Copywriting, Tulisan Singkat Yang Menghipnotis Pembaca Untuk Membeli

Bagikan

Setiap orang yang mendengar istilah copywriting maka salah satu hal yang terbersit di dalam benaknya adalah: penulis, tulisan serta tulis-menulis. Padahal copywriting lebih dari itu. Copywriting mempunyai arti yang besar dalam menjalankan promosimu secara efektif, terlebih saat ini kita sedang berada di dalam era digital, dimana semuanya bisa kamu dapatkan melalui online. Lewat online, maka salah satu promosi yang akan kita lakukan biasanya terbentuk ke dalam kata, video maupun gambar. Nah, di sini copywriting memiliki peranan penting dalam membangun promosimu agar menjadi lebih efektif.

Mengapa?

Balik lagi ke awal kenapa aku menjelaskan bahwa copywriting lebih dari penulis dan tulisan. Jawabannya adalah karena copywriting merupakan teknik menulis teks untuk meningkatkan konversi secara drastis. Seseorang yang  melakukan proses copywriting dinamakan seorang copywriter. Nah, tugas dari seorang copywriter bukan hanya menulis tentang sesuatu yang akan ia jual lalu menyebarkannya ke internet. Apabila hanya sekadar itu maka kita akan dapat pastikan bahwa barang yang ia jual tidak akan terlalu laku. Bahkan ia akan kalah saing dengan para kompetitornya yang sudah menggunakan  teknik copywriting dengan sangat baik.

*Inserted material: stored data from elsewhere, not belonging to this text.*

(* ===== verification/Reconciliation.v ===== *)
(** Reconciliation of provider reports with the internal payments: the
    settlement-report helpers of [src/apps/madadkar/reconciliation.py] and the
    services of [src/apps/madadkar/services.py].

    A report row is a JSON object.  The CSV and XLSX readers are outside the
    repository: the parsing definitions start from the header row and the
    data rows they yield. *)

From S2P Require Import Prelude Python Choices Models NotificationModels Orm World.
From Stdlib Require Import Ascii.

(** * Settlement reports *)

Section Import_.
Local Open Scope string_scope.

Definition header_aliases : list (string * string) :=
  [("authority", "authority"); ("Authority", "authority");
   ("authority_code", "authority"); ("ref_id", "ref_id"); ("refid", "ref_id");
   ("reference", "ref_id"); ("reference_id", "ref_id"); ("amount", "amount");
   ("Amount", "amount"); ("مبلغ", "amount"); ("status", "status");
   ("Status", "status"); ("وضعیت", "status")].

Definition required_columns : list string := ["amount"; "status"].
Definition identity_columns : list string := ["authority"; "ref_id"].

(** [_HEADER_ALIASES.get(stripped, stripped.lower())] *)
Definition canonical_header (stripped : string) : string :=
  default (py_lower stripped) (assoc_get stripped header_aliases).

(** [_normalize_headers]: the mapping from stripped header to column. *)
Definition header_mapping (fieldnames : list string) : list (string * string) :=
  foldl (fun m h => let stripped := py_strip h in
                    assoc_set stripped (canonical_header stripped) m) [] fieldnames.

Definition normalize_headers (fieldnames : list string) : option (list (string * string)) :=
  let mapping := header_mapping fieldnames in
  let canonical_values := mapping.*2 in
  if forallb (fun c => bool_decide (c ∈ canonical_values)) required_columns
     && existsb (fun c => bool_decide (c ∈ canonical_values)) identity_columns
  then Some mapping else None.

Record SettlementRow : Type := mkSettlementRow {
  sr_authority : string;
  sr_ref_id : string;
  sr_amount : Z;
  sr_status : string;
  sr_raw_payload : list (string * json);
}.

#[export] Instance eta_SettlementRow : Eta SettlementRow := fun x => mkSettlementRow
  (sr_authority x) (sr_ref_id x) (sr_amount x) (sr_status x) (sr_raw_payload x).

(** [str(value or dflt)] *)
Definition cell_text (repr : json -> string) (v : json) (dflt : string) : string :=
  if json_true v then py_str repr v else dflt.

(** [_normalize_cell] of the amount: [None] is the import error. *)
Definition normalize_amount (repr : json -> string) (v : json) : option Z :=
  py_int_str (py_remove ","%char (cell_text repr v "0")).

Definition set_cell (repr : json -> string) (row : SettlementRow) (key : string)
    (v : json) : option SettlementRow :=
  if bool_decide (key = "amount")
  then a ← normalize_amount repr v; Some (row <| sr_amount := a |>)
  else
    let text := py_strip (cell_text repr v "") in
    Some (if bool_decide (key = "authority") then row <| sr_authority := text |>
          else if bool_decide (key = "ref_id") then row <| sr_ref_id := text |>
          else if bool_decide (key = "status") then row <| sr_status := text |>
          else row).

(** [_canonicalize_row]: the cells in order, unknown columns skipped. *)
Fixpoint canonicalize_cells (repr : json -> string) (headers : list (string * string))
    (cells : list (string * json)) (row : SettlementRow) : option SettlementRow :=
  match cells with
  | [] => Some row
  | (raw_key, v) :: cells' =>
      match assoc_get (py_strip raw_key) headers with
      | Some key =>
          row' ← set_cell repr row key v; canonicalize_cells repr headers cells' row'
      | None => canonicalize_cells repr headers cells' row
      end
  end.

Definition canonicalize_row (repr : json -> string) (headers : list (string * string))
    (raw_row : list (string * json)) : option SettlementRow :=
  canonicalize_cells repr headers raw_row (mkSettlementRow "" "" 0 "" raw_row).

(** A row with no canonical cell filled in is dropped. *)
Definition row_present (r : SettlementRow) : bool :=
  str_true (sr_authority r) || str_true (sr_ref_id r) || negb (sr_amount r =? 0)%Z
  || str_true (sr_status r).

Definition row_valid (r : SettlementRow) : bool :=
  (str_true (sr_authority r) || str_true (sr_ref_id r)) && (0 <? sr_amount r)%Z
  && str_true (sr_status r).

Definition validate_rows (rows : list SettlementRow) : option (list SettlementRow) :=
  let cleaned := filter (fun r => row_present r = true) rows in
  if forallb row_valid cleaned then Some cleaned else None.

(** [_parse_csv] and [_parse_xlsx] after the reader, then the check of
    [parse_settlement_report] that some row is left. *)
Definition parse_settlement_table (repr : json -> string) (fieldnames : list string)
    (raw_rows : list (list (string * json))) : option (list SettlementRow) :=
  headers ← normalize_headers fieldnames;
  canonical ← mapM (canonicalize_row repr headers) raw_rows;
  rows ← validate_rows canonical;
  match rows with [] => None | _ => Some rows end.

End Import_.

(** * Matching *)

(** [_find_payment_for_reconciliation] *)
Definition find_payment_for_reconciliation (provider_name authority ref_id : string)
    (db : DB) : option Payment :=
  let by_field p := qs_first (objects_filter (fun x =>
    str_eqb (pay_gateway_name x) provider_name && p x) db) in
  let by_ref :=
    if str_true ref_id then by_field (fun x => str_eqb (pay_ref_id x) ref_id) else None in
  if str_true authority
  then match by_field (fun x => str_eqb (pay_authority x) authority) with
       | Some p => Some p
       | None => by_ref
       end
  else by_ref.

Definition provider_success (provider_status : string) : bool :=
  bool_decide (provider_status ∈ ["success"; "paid"; "verified"; "100"; "101"]%string).

(** [_classify_reconciliation_row], with the reason text. *)
Definition classify_reconciliation_row (payment : option Payment) (provider_amount : Z)
    (provider_status : string) (duplicate_ref : bool) :
    ReconciliationItemStatus.t * string :=
  if duplicate_ref
  then (ReconciliationItemStatus.DUPLICATE_PROVIDER_REF,
        "شناسه مرجع در گزارش درگاه تکراری است."%string)
  else match payment with
  | None => (ReconciliationItemStatus.MISSING_INTERNAL,
             "پرداخت متناظر در سیستم داخلی پیدا نشد."%string)
  | Some p =>
      if negb (provider_amount =? 0) && negb (provider_amount =? pay_amount p)
      then (ReconciliationItemStatus.AMOUNT_MISMATCH,
            "مبلغ گزارش درگاه با مبلغ داخلی تطابق ندارد."%string)
      else
        let success := bool_decide (pay_status p = PaymentStatus.SUCCESS) in
        if provider_success provider_status && negb success
        then (ReconciliationItemStatus.STATUS_MISMATCH,
              "درگاه پرداخت را موفق می‌داند اما وضعیت داخلی موفق نیست."%string)
        else if negb (provider_success provider_status) && success
        then (ReconciliationItemStatus.STATUS_MISMATCH,
              "وضعیت داخلی موفق است اما گزارش درگاه موفق نیست."%string)
        else (ReconciliationItemStatus.MATCHED, "تطبیق موفق."%string)
  end.

(** [str(row.get(key) or "").strip()] *)
Definition row_text (repr : json -> string) (key : string) (row : list (string * json)) :
    string :=
  let v := opt_json (assoc_get key row) in
  py_strip (if json_true v then py_str repr v else EmptyString).

(** [int(row.get("amount") or 0)] *)
Definition row_amount (row : list (string * json)) : option Z :=
  let v := opt_json (assoc_get "amount" row) in
  if json_true v then py_int v else Some 0.

Definition reconcile_row (batch : PaymentReconciliationBatch) (seen_refs : list string)
    (row : list (string * json)) : M (list string) :=
  env ← ask;
  let authority := row_text (env_repr env) "authority" row in
  let ref_id := row_text (env_repr env) "ref_id" row in
  let provider_status := py_lower (row_text (env_repr env) "status" row) in
  provider_amount ← match row_amount row with
                    | Some a => mret a
                    | None => raise ValueError
                    end;
  let duplicate_ref := str_true ref_id && bool_decide (ref_id ∈ seen_refs) in
  let seen_refs := if str_true ref_id then ref_id :: seen_refs else seen_refs in
  payment ← query (find_payment_for_reconciliation (rb_provider_name batch)
                     authority ref_id);
  let '(item_status, reason) :=
    classify_reconciliation_row payment provider_amount provider_status duplicate_ref in
  _ ← create (fun i now => mkReconciliationItem i (rb_id batch) (pay_id <$> payment)
        authority ref_id provider_amount provider_status (pay_amount <$> payment)
        (pay_status <$> payment) item_status reason (JObj row) true now now);
  mret seen_refs.

Definition items_of (bid : Z) (p : ReconciliationItemStatus.t -> bool) (db : DB) : Z :=
  qs_count (objects_filter (fun x => (ri_batch x =? bid) && p (ri_status x)) db).

(** [_finalize_reconciliation_batch] *)
Definition finalize_reconciliation_batch (batch : PaymentReconciliationBatch) :
    M PaymentReconciliationBatch :=
  let count p := query (items_of (rb_id batch) p) in
  matched ← count (fun s => bool_decide (s = ReconciliationItemStatus.MATCHED));
  missing ← count (fun s => bool_decide (s = ReconciliationItemStatus.MISSING_INTERNAL));
  duplicate ← count (fun s =>
    bool_decide (s = ReconciliationItemStatus.DUPLICATE_PROVIDER_REF));
  mismatch ← count (fun s => negb (bool_decide (s = ReconciliationItemStatus.MATCHED)));
  now ← timezone_now;
  let finish b := b <| rb_matched_count := matched |>
      <| rb_missing_internal_count := missing |>
      <| rb_duplicate_provider_ref_count := duplicate |>
      <| rb_mismatch_count := mismatch |>
      <| rb_status := ReconciliationStatus.COMPLETED |>
      <| rb_completed_at := Some now |>
      <| rb_summary := JObj [("matched"%string, JInt matched);
           ("mismatches"%string, JInt mismatch);
           ("missing_internal"%string, JInt missing);
           ("duplicate_provider_ref"%string, JInt duplicate)] |>
      <| rb_updated_at := now |> in
  _ ← update_row (rb_id batch) finish;
  mret (finish batch).

Definition reconcile_provider_payments (provider_name : string)
    (report : list (list (string * json))) (source_name : string) :
    M PaymentReconciliationBatch :=
  atomic
    (batch ← create (fun i now => mkReconciliationBatch i
       (py_lower (py_strip provider_name)) (py_strip source_name)
       ReconciliationStatus.DRAFT (Z.of_nat (length report)) 0 0 0 0 (JObj []) None
       true now now);
     _ ← for_fold (reconcile_row batch) [] report;
     finalize_reconciliation_batch batch).

(** * Lemmas *)

Lemma reconcile_provider_payments_frame p r s :
  moves same_core (reconcile_provider_payments p r s).
Proof.
  unfold reconcile_provider_payments, reconcile_row, finalize_reconciliation_batch.
  solve_moves.
Qed.
#[export] Hint Resolve reconcile_provider_payments_frame : moves.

Copywriter memiliki peran penting dalam membangun promosi bisnimu di era digital. Karena selain menulis, seorang copywriter juga harus mempelajari target market yang akan menjadi sasaran utamanya. Mengapa demikian? Karena setiap orang yang akan membaca tulisan kita tentu memiliki usia yang beragam. Dengan demikian, kita harus memahami target pasar kita dengan baik. Apabila target pasarnya merupakan usia remaja, maka teknik tulisan yang harus kita lakukan adalah menggunakan bahasa remaja dan tidak terlalu baku. Karena biasanya para remaja akan bosan membaca tulisan yang terlihat baku.

Lain halnya apabila target pasar kita adalah seorang yang sudah bapak-bapak. Sebisa mungkin kita harus menghindari istilah remaja yang terkadang sulit dimengerti oleh para bapak-bapak. Gunakan bahasa universal yang mudah dimengerti oleh orang. Sehingga dengan demikian, maka tulisan kamu akan mudah dicerna. Inilah salah satu peranan penting copywriting dalam menjalankan bisnimu di era digital.

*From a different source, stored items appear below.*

(* ===== verification/AuditTrail.v ===== *)
(** The audit trail: [src/apps/audit_logs/models.py], [chain.py],
    [services.py] and [retention.py].

    Audit records form a hash chain.  A writer reads the head of the chain,
    links its record to it and inserts; the UNIQUE constraints on the position
    and on the hash decide a race, and the loser reads the head again, up to
    [CHAIN_INSERT_MAX_ATTEMPTS] times.  The [writers] system at the end
    interleaves the reads and the inserts of any number of writers. *)

From S2P Require Import Prelude Python JsonText Orm Models.
From stdpp Require Import sorting.
From Stdlib Require Import Ascii.
#[local] Open Scope Z_scope.

(** * Data *)

Record AuditLog : Type := mkAuditLog {
  aud_id : Z;
  aud_user : option Z;
  aud_action : string;
  aud_ip_address : option string;
  aud_request_id : option string;
  aud_user_agent : string;
  aud_path : string;
  aud_method : string;
  aud_resource_type : string;
  aud_resource_id : option string;
  aud_changes : option json;
  aud_extra_data : option json;
  aud_previous_hash : string;
  aud_event_hash : string;
  aud_hash_version : Z;
  aud_chain_index : option Z;
  aud_is_active : bool;
  aud_created_at : Z;
  aud_updated_at : Z;
}.

#[export] Instance eta_AuditLog : Eta AuditLog := fun x => mkAuditLog
  (aud_id x) (aud_user x) (aud_action x) (aud_ip_address x) (aud_request_id x)
  (aud_user_agent x) (aud_path x) (aud_method x) (aud_resource_type x)
  (aud_resource_id x) (aud_changes x) (aud_extra_data x) (aud_previous_hash x)
  (aud_event_hash x) (aud_hash_version x) (aud_chain_index x) (aud_is_active x)
  (aud_created_at x) (aud_updated_at x).

Definition GENESIS_HASH : string := repeat_char 64 "0"%char.
Definition GENESIS_CHAIN_INDEX : Z := 1.
Definition CHAIN_INSERT_MAX_ATTEMPTS : nat := 8.

Inductive chain_failure : Type := previous_hash_mismatch | event_hash_mismatch.

Inductive audit_exc : Type :=
| AuditLogImmutableError
| AuditLogChainContentionError
| AuditChainVerificationError (audit_log_id : Z) (reason : chain_failure) (checked : Z)
| AuditIntegrityError
| AuditDataError
| AuditDoesNotExist.

#[export] Instance audit_orm : OrmError audit_exc := {
  does_not_exist := AuditDoesNotExist;
  integrity_error := AuditIntegrityError;
  database_error := AuditDataError;
}.

(** The clock, SHA-256, the text of a float, and what the database's address
    column gives back for an address. *)
Record AuditEnv : Type := mkAuditEnv {
  aenv_now : Z;
  aenv_sha256_hexdigest : string -> string;
  aenv_repr : json -> string;
  aenv_stored_ip : string -> option string;
}.

#[export] Instance audit_clock : Clock AuditEnv := aenv_now.

Record AuditDB : Type := mkAuditDB { audit_logs : Table AuditLog }.

(** The column widths; PostgreSQL reports a violation as a data error. *)
Definition audit_columns_ok (x : AuditLog) : bool :=
  max_length 100 (aud_action x) && opt_ok (max_length 80) (aud_request_id x) &&
  max_length 512 (aud_user_agent x) && max_length 512 (aud_path x) &&
  max_length 10 (aud_method x) && max_length 100 (aud_resource_type x) &&
  opt_ok (max_length 100) (aud_resource_id x) && max_length 64 (aud_previous_hash x) &&
  max_length 64 (aud_event_hash x) && positive_small_integer (aud_hash_version x).
Lemma verifier_steps_trans settings s1 s2 s3 :
  verifier_steps settings s1 s2 -> verifier_steps settings s2 s3 -> verifier_steps settings s1 s3.
Proof. induction 1; eauto using verifier_steps. Qed.

Definition otp_table_ok (db : OtpDB) : Prop :=
  table_good (table_of (A := OTPCode) db) /\
  forall i x, rows_of db !! i = Some x -> 0 <= otp_attempts x.

Definition otp_reachable (settings : OtpSettings) (s : verifiers) : Prop :=
  exists db, otp_table_ok db /\ verifier_steps settings (db, ∅) s.

(** A verification that succeeded with row [i]; one that was told its code is
    wrong. *)
Definition won (i : Z) (v : Verifier) : bool :=
  match v with
  | Last otp (Some _) => otp_id otp =? i
  | Done j (Ok _) => j =? i
  | _ => false
  end.

Definition missed (i : Z) (v : Verifier) : bool :=
  match v with Done j (Raise OTPInvalidCode) => j =? i | _ => false end.

Definition count_of (b : Verifier -> bool) (vs : gmap Z Verifier) : Z :=
  msum (fun v => when (b v) 1) vs.

(** * What the transactions do to the rows *)

(** Rows may disappear; those that stay keep their key, never become unused
    again and never lose an attempt; new rows come at the end. *)
Definition otp_moves (db db' : OtpDB) : Prop :=
  otp_table_ok db -> otp_table_ok db' /\
  next_id (table_of (A := OTPCode) db) <= next_id (table_of (A := OTPCode) db') /\
  forall i x', rows_of db' !! i = Some x' ->
    next_id (table_of (A := OTPCode) db) <= i \/
    exists x, rows_of db !! i = Some x /\ otp_attempts x <= otp_attempts x' /\
              (otp_is_used x' = false -> otp_is_used x = false).

Lemma otp_moves_rows db db' :
  next_id (table_of (A := OTPCode) db') = next_id (table_of (A := OTPCode) db) ->
  (forall i x', rows_of db' !! i = Some x' -> exists x, rows_of db !! i = Some x /\
     otp_id x' = otp_id x /\ otp_attempts x <= otp_attempts x' /\
     (otp_is_used x' = false -> otp_is_used x = false)) ->
  otp_moves db db'.
Proof.
  intros Hn Hrows [[Hpos Hwf] Hatt]. split; [split; [split|]|split].
  - by rewrite Hn.
  - intros i x' Hx'. apply Hrows in Hx' as (x & Hx & Hid & _). rewrite Hn. simpl. rewrite Hid.
    by apply (Hwf i x).
  - intros i x' Hx'. apply Hrows in Hx' as (x & Hx & _ & Hle & _). apply Hatt in Hx. lia.
  - by rewrite Hn.
  - intros i x' Hx'. right. apply Hrows in Hx' as (x & Hx & _ & ? & ?). by exists x.
Qed.

Lemma otp_moves_refl db : otp_moves db db.
Proof. apply otp_moves_rows; [done|]. intros i x Hx. exists x. repeat split; [done|lia|done]. Qed.

Lemma otp_moves_set_row db i x x' :
  rows_of db !! i = Some x -> otp_id x' = otp_id x -> otp_attempts x <= otp_attempts x' ->
  (otp_is_used x' = false -> otp_is_used x = false) -> otp_moves db (set_row i x' db).
Proof.
  intros Hi Hid Hatt Hused. apply otp_moves_rows; [apply next_id_set_row|].
  intros j y. rewrite rows_of_set_row. intros [[<- <-]|[_ Hj]]%lookup_insert_Some.
  - by exists x.
  - exists y. repeat split; [done|lia|done].
Qed.
Lemma contains_spec pat s : contains pat s = true <-> stretch pat s.
Proof.
  induction s as [|c s IH]; cbn [contains]; rewrite orb_true_iff, bool_decide_eq_true.
  - split.
    + intros [[b ->]|]; [by exists [], b|done].
    + intros (a & b & Hs). left. symmetry in Hs. apply app_eq_nil in Hs as [_ Hs].
      apply app_eq_nil in Hs as [-> _]. by exists [].
  - by rewrite IH, stretch_cons.
Qed.

(** ** The longest chain of a relation *)

Section Chains.
Context (R : Z -> Z -> bool).

Abbreviation chain := (Sorted (fun a b => R a b = true)).

(** How long the chain is that a list begins with, and the longest one in it. *)
Fixpoint leading (l : text) : Z :=
  match l with
  | [] => 0
  | c :: l' => match l' with
               | d :: _ => if R c d then 1 + leading l' else 1
               | [] => 1
               end
  end.

Fixpoint longest_chain (l : text) : Z :=
  match l with [] => 0 | _ :: l' => Z.max (leading l) (longest_chain l') end.

Lemma leading_bounds c l : 1 <= leading (c :: l).
Proof.
  revert c. induction l as [|d l IH]; intros c; [done|].
  change (leading (c :: d :: l)) with (if R c d then 1 + leading (d :: l) else 1).
  specialize (IH d). destruct (R c d); lia.
Qed.

Lemma longest_chain_nonneg l : 0 <= longest_chain l.
Proof. induction l as [|c l IH]; cbn [longest_chain]; lia. Qed.

Lemma runs_longest value : forall prev current longest, 1 <= current <= longest ->
  runs R prev value current longest
  = Z.max longest (Z.max (current - 1 + leading (prev :: value)) (longest_chain value)).
Proof.
  induction value as [|nxt value IH]; intros prev current longest H.
  - cbn [runs longest_chain leading]. lia.
  - cbn [runs longest_chain]. pose proof (leading_bounds nxt value).
    change (leading (prev :: nxt :: value))
      with (if R prev nxt then 1 + leading (nxt :: value) else 1).
    destruct (R prev nxt); rewrite IH by lia; lia.
Qed.

Lemma leading_ge l (n : nat) :
  Z.of_nat n <= leading l <-> (n <= length l)%nat /\ chain (take n l).
Proof.
  revert n. induction l as [|c l IH]; intros n.
  - simpl. split; [intros H; rewrite take_nil; split; [lia|constructor]|lia].
  - destruct n as [|n].
    { pose proof (leading_bounds c l). rewrite take_0. split; [|lia].
      intros _. split; [lia|]. constructor. }
    destruct l as [|d l].
    + simpl. split; [intros H; rewrite take_nil; split; [lia|by repeat constructor]|lia].
    + change (leading (c :: d :: l)) with (if R c d then 1 + leading (d :: l) else 1).
      change (take (S n) (c :: d :: l)) with (c :: take n (d :: l)).
      change (length (c :: d :: l)) with (S (length (d :: l))).
      specialize (IH n). destruct (R c d) eqn:Hcd.
      * transitivity (Z.of_nat n <= leading (d :: l)); [lia|]. rewrite IH. split.
        -- intros [Hn Hc]. split; [lia|]. constructor; [done|]. destruct n; [constructor|].
           by constructor.
        -- intros [Hn Hc]. split; [lia|]. by apply Sorted_inv in Hc as [Hc _].
      * split.
        -- intros Hn. destruct n; [|lia]. split; [lia|]. by repeat constructor.
        -- intros [_ Hc]. destruct n; [lia|]. apply Sorted_inv in Hc as [_ Hc].
           apply HdRel_inv in Hc. congruence.
Qed.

Contoh di atas adalah penggambaran sekilas bahwa betapa pentingnya copywriting dalam menjalankan bisnismu di dunia yang saat ini serba online. Tanpa copywriting, maka besar kemungkinan bisnis yang kamu jalankan tidak begitu dilirik oleh orang. Copywriting seolah-olah menjadi jawaban atas segala kegundahanmu soal bagaimana mempromosikan produk dengan efektif di media sosial.

Copywriting bahkan tidak hanya untuk menjalankan bisnis saja. Copywriting juga cocok untuk kamu yang sedang menjadi seorang content creator. Seorang content creator tentu butuh kata-kata yang dapat dimengerti oleh orang agar konten yang ia buat terlihat menarik dan pada akhirnya ia akan mendapatkan viewers yang banyak.

Kesimpulan yang dapat kita ambil dari copywriting adalah bahwa seorang copywriter bukan hanya menjadi seorang penulis saja. Copywriter juga harus memahami ilmu psikologi agar mampu menarik perhatian calon pelanggannya melalui kata-kata yang pas untuk calon pelanggan. Ilmu psikologi ini tidak harus dipelajari secara mendalam. Karena dengan demikian, maka kita dapat mengerti apa sih yang sebenarnya diinginkan oleh calon pelanggan kita. Apabila kita sudah mengerti, maka kemungkinan kita untuk mendapatkan hati calon pelanggan sangat besar.